Saturday, December 1st, Meeting with Becky, Night out!...Oncology team meeting

I had been getting TONS of posts on facebook after I "came out" with the news about my cancer. That part was awesome. I needed the support at that time, and really appreciated the special messages sent privately too. I have since gotten  flowers hand delivered (thanks Lisa!), couple of care packages in the mail (A beautiful framed pic of my girlies and me from the pink party this year and a book from Jamie <3, a pink scarf from Dana and Scott), A gift certificate for a Reiki healing session from my friend Patty, and cards from friends with messages of support too. My friends Suzy and Joanie have brought over food for my family for those days that are crazy busy with Dr. appts. Friends Pat and Rachelle and Lissa have helped watch the kids a couple of times as well. I don't know if I could have gotten through this past week without all of my friends. I had one facebook friend send me a special message after she read my "cancer coming out" post. That friend was Becky. I actually did not know Becky all that well. I had met her through the "Pink Party" when I had volunteered to decorate the tables for the silent auction last year. We had exchanged a few messages back and forth as well. You see, as I was setting up the tables for the silent auction, I noticed a beautiful wind chime up for auction. From what I remember, I think it was made out of drift wood or something like that and was very "shabby chic", it was of course, mostly pink and decorated with all kinds of costume jewelry (from women who had previously had breast cancer, including Becky's Mom - I thought it was so meaningful too!). It was gorgeous! I really intended to go to the auction that night and place a bid on it, I loved it that much. Unfortunately, I mixed up the time that the auction ended, and I wound up there a 1/2 hour too late. So, I had sent Becky a message asking if she knew who made the wind chime, and how much it ended up going for at the auction. It turns out it was her neighbor that made it, and she invited me over to see some others that she had made. I never ended up following up with Becky after that (because I really wanted that particular wind chime), and have thought about that wind chime from time to time since then. Strange really, that I WANTED that wind chime so much...now that I think about it...

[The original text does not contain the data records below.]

(* ===== verification/SearchTree.v ===== *)
(** * [core/search/tree.go]: the segment search tree

    Routes are split at slashes; a segment of a registered route is a literal or
    [:name].  [Search] backtracks over the children in the order in which Go
    iterates over its maps, which is not specified: the order is a parameter
    ([ord]) of every definition that iterates, and the theorems hold for all of
    them. *)

From Stdlib Require Import Ascii.
From S2P Require Import Prelude.
Local Open Scope go_scope.

Definition colon : ascii := ":"%char.
Definition slash : ascii := "/"%char.

(** The errors of [Add] *)
Inductive add_error := errDupItem | errDupSlash | errEmptyItem | errNotFromRoot.

Section search.
Context {I : Type}.

(** [node]: [children[0]] has the literal keys, [children[1]] the parameters. *)
Inductive node := Node (item : option I) (statics params : gmap gostr node).

Definition n_item (n : node) : option I := let 'Node i _ _ := n in i.
Definition n_statics (n : node) : gmap gostr node := let 'Node _ s _ := n in s.
Definition n_params (n : node) : gmap gostr node := let 'Node _ _ p := n in p.

Definition newNode (item : option I) : node := Node item ∅ ∅.

(** [innerResult] and [match] ([pat[0]] panics on an empty pattern) *)
Record innerResult := mkInner { ir_key : gostr; ir_value : gostr; ir_named : bool; ir_found : bool }.

Definition match_ (pat token : gostr) : outcome innerResult :=
  match pat with
  | [] => Panic "index out of range"
  | c :: rest =>
    if decide (c = colon) then Ok (mkInner rest token true true)
    else Ok (mkInner [] [] false (bool_decide (pat = token)))
  end.

(** The loops over [route] that stop at its first slash: what is before and after. *)
Fixpoint cut_slash (route : gostr) : option (gostr * gostr) :=
  match route with
  | [] => None
  | c :: route =>
    if decide (c = slash) then Some ([], route)
    else match cut_slash route with
         | Some (token, rest) => Some (c :: token, rest)
         | None => None
         end
  end.

(** [getChildren] and the update of the map it returned *)
Definition is_param (route : gostr) : bool :=
  match route with c :: _ => bool_decide (c = colon) | [] => false end.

For those that are not local, the Pink party is a WONDERFUL yearly "party", it's been happening since 2009. It is a way to raise funds for the fight against breast cancer, gather locally, shop and support each other, and wear pink! More info here: http://www.howellspinkparty.com/ I look forward to the pink party every year, and so do my friends. I enjoy any party where playing dress up is not only expected, but going "big" is highly encouraged. If you have seen any of my outfits from the pink party in years past, you understand. ;)  A side note...I find it so ironic now how festive I felt the need to be at the pink party, now that it means so much more to me than a good excuse to dress crazy and hang with my friends (while supporting a good cause). I have been asked by at least one person EVERY year if I was a "survivor". You know, I actually felt kind of guilty being so "festive", and having to admit "ahem...no, not a survivor...I just like playing dress up". Well...the pink party is obviously going to mean so much more to me next year - so...Pink Party...WATCH OUT. :)

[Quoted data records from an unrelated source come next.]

Lemma vhashes_app r c R : c <= R -> vhashes r R = vhashes r c ++ (vhash r <$> seq c (R - c)).
Proof. intros. unfold vhashes. by rewrite <- fmap_app, <- seq_app, <- Nat.le_add_sub by done. Qed.

Lemma without_notin r live : r ∉ ((fun p => repr p.1) <$> live) -> without r live = live.
Proof.
  intros H. apply filter_id, Forall_forall. intros p Hp <-. apply H.
  by apply (list_elem_of_fmap_2 (fun p => repr p.1)).
Qed.

Lemma live_split live a c : NoDup ((fun p => repr p.1) <$> live) -> (a, c) ∈ live ->
  live ≡ₚ (a, c) :: without (repr a) live.
Proof.
  intros Hnd Hin. apply list_elem_of_split in Hin as (l1 & l2 & ->).
  rewrite fmap_app, fmap_cons, NoDup_app, NoDup_cons in Hnd. destruct Hnd as (_ & Hd & Hn & _).
  unfold without. rewrite filter_app, filter_cons_False by naive_solver.
  fold (without (repr a) l1). fold (without (repr a) l2).
  rewrite !without_notin; [by rewrite Permutation_middle|done|]. intros H. by apply (Hd _ H), elem_of_cons; left.
Qed.

Lemma live_keys_perm l1 l2 : l1 ≡ₚ l2 -> live_keys l1 ≡ₚ live_keys l2.
Proof. intros H. by apply bind_Permutation. Qed.

Lemma without_reprs r live :
  (fun p => repr p.1) <$> without r live = filter (fun x => x <> r) ((fun p => repr p.1) <$> live).
Proof.
  induction live as [|p live IH]; [done|]. unfold without. rewrite fmap_cons, !filter_cons.
  fold (without r live). destruct (decide (repr p.1 <> r)); by rewrite ?fmap_cons, IH.
Qed.

Lemma inv_member h live r : inv h live -> r ∈ nodes h <-> exists a c, (a, c) ∈ live /\ repr a = r.
Proof.
  intros [_ _ _ -> _ _ _]. rewrite elem_of_list_to_set, list_elem_of_fmap. split.
  - intros ([a c] & -> & ?). by exists a, c.
  - intros (a & c & ? & <-). by exists (a, c).
Qed.

Lemma Remove_inv node h live : inv h live -> phantom_free (replicas h) (repr node) live ->
  inv (Remove node h) (without (repr node) live).
Proof.
  intros Hinv Hph. destruct (decide (repr node ∈ nodes h)) as [Hin|Hin].
  2:{ unfold Remove, containsNode. rewrite bool_decide_false by done. simpl.
      rewrite without_notin; [done|]. intros H. apply Hin. by rewrite (inv_nodes _ _ Hinv), elem_of_list_to_set. }
  rewrite Remove_unfold by done. apply (inv_member _ _ _ Hinv) in Hin as (a & c & Hac & Hr).
  destruct Hinv as [Hs Hk Hring Hn Hnd Hc Hnn]. set (r := repr node) in *.
  set (R := Z.to_nat (replicas h)).
  assert (Hle : c <= R) by (rewrite Forall_forall in Hc; specialize (Hc _ Hac); simpl in Hc; lia).
  pose proof (live_split live a c Hnd Hac) as Hsp. rewrite Hr in Hsp.
  assert (Hk' : keys h ≡ₚ vhashes r c ++ live_keys (without r live)).
  { rewrite Hk, (live_keys_perm _ _ Hsp). unfold live_keys. simpl. by rewrite Hr. }
  split; simpl.
  - by apply removeKeys_sorted.
  - rewrite (vhashes_app r c R Hle), foldl_app. rewrite removeKeys_phantom.
    + by apply removeKeys_own.
    + apply Forall_forall. intros x (i & -> & Hi%elem_of_seq)%list_elem_of_fmap Hx.
      rewrite (removeKeys_own _ _ _ Hs Hk') in Hx. revert Hx. eapply Hph; [done|done|lia|lia].
  - intros x. rewrite removeRing_fold, Hring, <- at_hash_without.
    destruct (decide (x ∈ vhashes r R)) as [Hx|Hx].
    + by destruct (at_hash x live).
    + rewrite at_hash_without. f_equal. apply at_hash_notin. intros a' c' Ha' Hr' Hx'.
      rewrite Hsp in Ha'. apply elem_of_cons in Ha' as [[= -> ->]|[? _]%list_elem_of_filter]; [|done].
      apply Hx. rewrite (vhashes_app r c R Hle), elem_of_app, <- Hr. by left.
  - rewrite Hn, without_reprs. apply set_eq. intros x.
    rewrite elem_of_difference, !elem_of_list_to_set, list_elem_of_filter. set_solver.
  - rewrite without_reprs. by apply NoDup_filter.
  - rewrite Forall_forall in Hc |- *. intros p [_ Hp]%list_elem_of_filter. by apply Hc.
  - done.
Qed.

Lemma replicas_Remove node h : replicas (Remove node h) = replicas h.
Proof. unfold Remove. destruct (negb _); [done|]. by destruct (foldl _ _ _). Qed.

Lemma replicas_AddWithReplicas node reps h : replicas (AddWithReplicas node reps h) = replicas h.
Proof. unfold AddWithReplicas. destruct (foldl _ _ _). simpl. apply replicas_Remove. Qed.

Lemma inv_fresh h live r : inv h live -> r ∉ nodes h -> r ∉ ((fun p => repr p.1) <$> live).
Proof. intros Hr Hn H. apply Hn. by rewrite (inv_nodes _ _ Hr), elem_of_list_to_set. Qed.

Lemma live_repr (live : list (A * nat)) a c : (a, c) ∈ live -> repr a ∈ ((fun p => repr p.1) <$> live).
Proof. apply (list_elem_of_fmap_2 (fun p => repr p.1) _ (a, c)). Qed.

Lemma fresh_phantom_free R r live : r ∉ ((fun p => repr p.1) <$> live) -> phantom_free R r live.
Proof. intros Hf a c i Hac <- _ _. by apply live_repr in Hac. Qed.

Lemma without_snoc node c live : repr node ∉ ((fun p => repr p.1) <$> live) ->
  without (repr node) (live ++ [(node, c)]) = live.
Proof.
  intros Hf. unfold without. rewrite filter_app. fold (without (repr node) live).
  rewrite without_notin, filter_cons_False by (simpl; naive_solver). by rewrite app_nil_r.
Qed.

(** The loop of [AddWithReplicas] *)
Lemma add_fold (node : A) nr (l : list nat) : forall (ks : list N) (m : gmap N (list A)),
  foldl (fun '(ks, r) i =>
      let hash := vhash nr i in
      (ks ++ [hash], <[hash := default [] (r !! hash) ++ [node]]> r)) (ks, m) l =
  (ks ++ (vhash nr <$> l),
   foldl (fun m x => <[x := default [] (m !! x) ++ [node]]> m) m (vhash nr <$> l)).
Proof.
  induction l as [|x l IH]; intros ks m; [by rewrite app_nil_r|]. simpl. by rewrite IH, <- app_assoc.
Qed.

Lemma add_ring_fold (node : A) l : forall (m : gmap N (list A)) y,
  (forall x, m !! x <> Some []) ->
  foldl (fun m x => <[x := default [] (m !! x) ++ [node]]> m) m l !! y =
  ne (default [] (m !! y) ++ ((fun _ => node) <$> filter (y =.) l)).
Proof.
  induction l as [|x l IH]; intros m y Hm; simpl.
  { rewrite app_nil_r. destruct (m !! y) as [[|]|] eqn:E; [by destruct (Hm y)|done..]. }
  rewrite IH.
  - destruct (decide (y = x)) as [->|Hy].
    + rewrite lookup_insert_eq. rewrite filter_cons_True by done. simpl. by rewrite <- app_assoc.
    + by rewrite lookup_insert_ne, filter_cons_False by done.
  - intros z [[-> Hz]|[_ Hz]]%lookup_insert_Some; [|by destruct (Hm z)].
    by destruct (default [] (m !! z)).
Qed.

Lemma AddWithReplicas_inv node reps h live : inv h live ->
  phantom_free (replicas h) (repr node) live ->
  inv (AddWithReplicas node reps h) (without (repr node) live ++ [(node, Z.to_nat (reps `min` replicas h))]).
Proof.
  intros Hinv Hph. pose proof (Remove_inv node h live Hinv Hph) as Hrm.
  pose proof (replicas_Remove node h) as Hrep.
  assert (Hfresh : repr node ∉ ((fun p => repr p.1) <$> without (repr node) live)).
  { rewrite without_reprs. by intros [? _]%list_elem_of_filter. }
  unfold AddWithReplicas. rewrite Hrep. set (h' := Remove node h) in *.
  set (live' := without (repr node) live) in *.
  replace (if (reps >? replicas h)%Z then replicas h else reps) with (reps `min` replicas h)%Z
    by (rewrite Z.gtb_ltb; destruct (Z.ltb_spec (replicas h) reps); lia).
  set (c := Z.to_nat (reps `min` replicas h)).
  rewrite add_fold. fold (vhashes (repr node) c).
  destruct Hrm as [Hs Hk Hring Hn Hnd Hc Hnn]. split; simpl.
  - apply StronglySorted_merge_sort; apply _.
  - rewrite merge_sort_Permutation, Hk. unfold live_keys. rewrite bind_app. simpl. by rewrite app_nil_r.
  - intros x. rewrite add_ring_fold.
    + rewrite Hring, at_hash_app, at_hash_cons. unfold at_hash at 3. simpl. rewrite app_nil_r.
      by destruct (at_hash x live').
    + intros y. rewrite Hring. by destruct (at_hash y live').
  - rewrite Hn, fmap_app, list_to_set_app_L. simpl. set_solver.
  - rewrite fmap_app. apply NoDup_app. split; [done|]. split; [|apply NoDup_singleton].
    intros x Hx ->%list_elem_of_singleton. done.
  - rewrite Hrep in Hc, Hnn. apply Forall_app. split; [done|]. constructor; [simpl; lia|constructor].
  - by rewrite Hrep in Hnn.
Qed.

(** ** [Get] *)

(** The node [Get] chooses among those at one hash *)
Definition pick (v : A) (ns : list A) : option A :=
  match ns with
  | [] => None
  | [x] => Some x
  | _ => ns !! N.to_nat (hashFunc (innerRepr v) mod N.of_nat (length ns))
  end.

Lemma pick_some v ns : ns <> [] -> exists x, pick v ns = Some x /\ x ∈ ns.
Proof.
  destruct ns as [|a [|b ns]]; [done| |]; intros _; [exists a; set_solver|].
  unfold pick. set (l := a :: b :: ns).
  destruct (lookup_lt_is_Some_2 l (N.to_nat (hashFunc (innerRepr v) mod N.of_nat (length l)))) as [x Hx].
  { pose proof (N.mod_lt (hashFunc (innerRepr v)) (N.of_nat (length l)) ltac:(done)). lia. }
  exists x. split; [done|]. by eapply list_elem_of_lookup_2.
Qed.

Lemma at_hash_nil x live : x ∈ live_keys live <-> at_hash x live <> [].
Proof.
  unfold live_keys. rewrite list_elem_of_bind. split.
  - intros ([a c] & Hx & Hp) E. assert (a ∈ at_hash x live) as Ha; [|rewrite E in Ha; set_solver].
    apply list_elem_of_bind. exists (a, c). split; [|done]. apply list_elem_of_fmap.
    exists x. split; [done|]. by apply list_elem_of_filter.
  - intros Hne. destruct (at_hash x live) as [|a l] eqn:E; [done|].
    assert (a ∈ at_hash x live) as Ha by (rewrite E; set_solver).
    apply list_elem_of_bind in Ha as (p & (y & _ & [<- Hy]%list_elem_of_filter)%list_elem_of_fmap & Hp).
    by exists p.
Qed.

Lemma at_hash_elem x live a : a ∈ at_hash x live -> exists c, (a, c) ∈ live.
Proof.
  intros ([a' c] & (y & -> & _)%list_elem_of_fmap & Hp)%list_elem_of_bind. by exists c.
Qed.

Lemma succ_key_perm k1 k2 hash k : k1 ≡ₚ k2 -> succ_key k1 hash k -> succ_key k2 hash k.
Proof.
  intros Hp [Hk H]. assert (He : forall x, x ∈ k2 <-> x ∈ k1) by (intros x; by rewrite Hp).
  split; [by apply He|]. destruct H as [[H1 H2]|H]; [left|right].
  - split; [done|]. intros k' Hk'%He. auto.
  - intros k' Hk'%He. auto.
Qed.

Lemma Get_inv h live v : inv h live ->
  match live_keys live with
  | [] => Get v h = Ok None
  | _ => exists k x, succ_key (live_keys live) (hashFunc (repr v)) k /\
           pick v (at_hash k live) = Some x /\ x ∈ at_hash k live /\ Get v h = Ok (Some x)
  end.
Proof.
  intros Hinv. unfold Get. destruct (decide (ring h = ∅)) as [He|He].
  - destruct (live_keys live) as [|k l] eqn:E; [done|].
    assert (Hk : k ∈ live_keys live) by (rewrite E; set_solver). apply at_hash_nil in Hk.
    pose proof (inv_ring _ _ Hinv k) as Hr. rewrite He, lookup_empty in Hr.
    by destruct (at_hash k live).
  - assert (Hne : live_keys live <> []).
    { intros E. apply He, map_empty. intros x. rewrite (inv_ring _ _ Hinv).
      destruct (at_hash x live) eqn:Ex; [done|].
      assert (x ∈ live_keys live) as Hx by (apply at_hash_nil; by rewrite Ex). rewrite E in Hx. set_solver. }
    assert (Hkn : keys h <> []).
    { intros E. pose proof (inv_keys _ _ Hinv) as Hp. rewrite E in Hp. by apply Permutation_nil_l in Hp. }
    destruct (key_index_succ (hashFunc (repr v)) (keys h) (inv_sorted _ _ Hinv) Hkn) as (k & Hk & Hsucc).
    apply (succ_key_perm _ _ _ _ (inv_keys _ _ Hinv)) in Hsucc.
    pose proof (proj1 (at_hash_nil k live) (proj1 Hsucc)) as Hat.
    destruct (pick_some v _ Hat) as (x & Hx & Hin).
    assert (exists n, length (keys h) = S n) as [n Hn] by (destruct (keys h); [done|by eexists]).
    rewrite Hn in Hk |- *. rewrite Hk, (inv_ring _ _ Hinv).
    destruct (live_keys live) eqn:E; [done|]. rewrite <- E in Hsucc |- *.
    exists k, x. split; [done|]. split; [done|]. split; [done|].
    unfold pick in Hx. destruct (at_hash k live) as [|a [|b l']]; [done|simpl; by simplify_eq|].
    cbn [ne default from_option id]. by rewrite Hx.
Qed.

(** Two rings that differ by one node, none of whose hashes the others have, send a value to
    the same node or to that one. *)
Lemma Get_one_more h live h0 r v : inv h live -> inv h0 (without r live) ->
  (forall a c x, (a, c) ∈ live -> repr a = r -> x ∈ vhashes r c -> x ∉ live_keys (without r live)) ->
  Get v h = Get v h0 \/ exists x, Get v h = Ok (Some x) /\ repr x = r.
Proof.
  intros Hinv Hinv0 Hdis. destruct (decide (r ∈ ((fun p => repr p.1) <$> live))) as [Hr|Hr].
  2:{ left. pose proof (Get_inv h live v Hinv) as H. pose proof (Get_inv h0 _ v Hinv0) as H0.
      rewrite (without_notin r live Hr) in H0. destruct (live_keys live); [by rewrite H, H0|].
      destruct H as (k & x & Hk & Hx & _ & ->), H0 as (k0 & x0 & Hk0 & Hx0 & _ & ->).
      rewrite (succ_key_unique _ _ _ _ Hk Hk0) in Hx. congruence. }
  apply list_elem_of_fmap in Hr as ([a c] & Hra & Hac). simpl in Hra.
  pose proof (live_split live a c (inv_nodup _ _ Hinv) Hac) as Hsp. rewrite <- Hra in Hsp.
  pose proof (live_keys_perm _ _ Hsp) as Hkp.
  assert (Heq : live_keys ((a, c) :: without r live) = vhashes r c ++ live_keys (without r live)).
  { unfold live_keys. simpl. by rewrite Hra. }
  rewrite Heq in Hkp.
  assert (Hsame : forall x, x ∉ vhashes r c -> at_hash x live = at_hash x (without r live)).
  { intros x Hx. apply at_hash_notin. intros a' c' Ha' Hr'.
    rewrite Hsp in Ha'. apply elem_of_cons in Ha' as [[= -> ->]|[? _]%list_elem_of_filter]; [|done].
    by rewrite Hr'. }
  pose proof (Get_inv h live v Hinv) as H. pose proof (Get_inv h0 _ v Hinv0) as H0.
  destruct (live_keys live) as [|k1 l1] eqn:E.
  { apply Permutation_nil_l, symmetry, app_eq_nil in Hkp as [_ Hz]. rewrite Hz in H0. left. congruence. }
  rewrite <- E in Hkp, H. destruct H as (k & x & Hk & Hx & Hin & HG). rewrite HG.
  apply (succ_key_perm _ _ _ _ Hkp) in Hk. destruct Hk as [Hkin Hk].
  destruct (decide (k ∈ vhashes r c)) as [Hkv|Hkv].
  - right. exists x. split; [done|]. destruct (decide (repr x = r)) as [|Hxr]; [done|].
    assert (x ∈ at_hash k (without r live)) as Hxw.
    { rewrite <- at_hash_without. by apply list_elem_of_filter. }
    exfalso. apply (Hdis a c k Hac (eq_sym Hra) Hkv). apply at_hash_nil. intros En.
    rewrite En in Hxw. set_solver.
  - left. assert (k ∈ live_keys (without r live)) as Hk0 by set_solver.
    destruct (live_keys (without r live)) as [|k2 l2] eqn:E0; [set_solver|]. rewrite <- E0 in *.
    destruct H0 as (k' & x' & Hk' & Hx' & _ & ->).
    assert (Hsucc : succ_key (live_keys (without r live)) (hashFunc (repr v)) k).
    { split; [done|]. destruct Hk as [[? Hk]|Hk]; [left; split; [done|]|right];
        intros z Hz; apply Hk; set_solver. }
    rewrite (succ_key_unique _ _ _ _ Hk' Hsucc) in Hx'. rewrite (Hsame k Hkv) in Hx. congruence.
Qed.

Pink Party 2009 - workin' the legwarmers.
 
2010 - that's me in the middle
2011 - me in the pigtails (we made the paper!)

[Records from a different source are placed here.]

(** The loops [for p(s.ch) { s.readRune() }] *)
Fixpoint readWhile (fuel : nat) (p : rune -> bool) (s : Scanner) : outcome Scanner :=
  match fuel with
  | O => Panic "out of fuel"
  | S fuel => if p (ch s) then readWhile fuel p (readRune s) else Ok s
  end.

Definition fuel_of (s : Scanner) : nat := S (S (size_ s)).

(** ** Positions and tokens *)

Definition lineCount (s : Scanner) : Z := Z.of_nat (length (lines s)).

Definition newPosition (pos : nat) (s : Scanner) : outcome Position :=
  match last (lines s) with
  | None => Panic "index out of range"
  | Some l => Ok (mkPos (filename s) (lineCount s) (Z.of_nat pos - l))
  end.

Definition positionAt (s : Scanner) : outcome Position := newPosition (position s) s.

(** [string(s.data[lo:hi])] *)
Definition slice (lo hi : nat) (s : Scanner) : outcome text :=
  if ((lo <=? hi) && (hi <=? length (data s)))%nat then Ok (take (hi - lo) (drop lo (data s)))
  else Panic "slice bounds out of range".

(** The token of the given type from [pos] to the current position *)
Definition tokenFrom (tp : Type_) (pos : nat) (s : Scanner) : scan Token :=
  t <~ slice pos (position s) s ;;
  p <~ newPosition pos s ;;
  Ok (mkToken tp t p, s).

Definition newToken (tp : Type_) (s : Scanner) : scan Token :=
  p <~ positionAt s ;;
  Ok (mkToken tp [ch s] p, readRune s).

2012 with my pink fro & my girlies (someone get those kids some sunglasses!)
 
OK, back to Becky. :) She sent me a private message, as she has been a breast cancer survivor of 11 years! She gave me lots of advice on how to get started learning more info, and dealing with the news. She told me (and I quote:)
"Step 1: Go to the bookstore and buy Dr. Susan Love's Breast Book. I have met her on several occasions and she is amazing. She recently started treatment for another type of cancer but is doing well.
This book will tell you every detail of what to expect at a very clinical level.
Step 2: call me or I can stop by your house. I am not a nurse or a doctor but I can share a great deal of information with you of many things to expect in the future. Also I will help you with your list of "things to ask the doctor."
If at all possible it would be good for us to talk with your husband there too. He has to learn as much about this as you do. He will retain information differently and will have different questions. *(then she named all of the specific times she was available to meet that day or the next).*
Step 3: you will hear many other stories about everyone else's cancer. Pay attention to the good and ignore the bad. It is better for you in the long run.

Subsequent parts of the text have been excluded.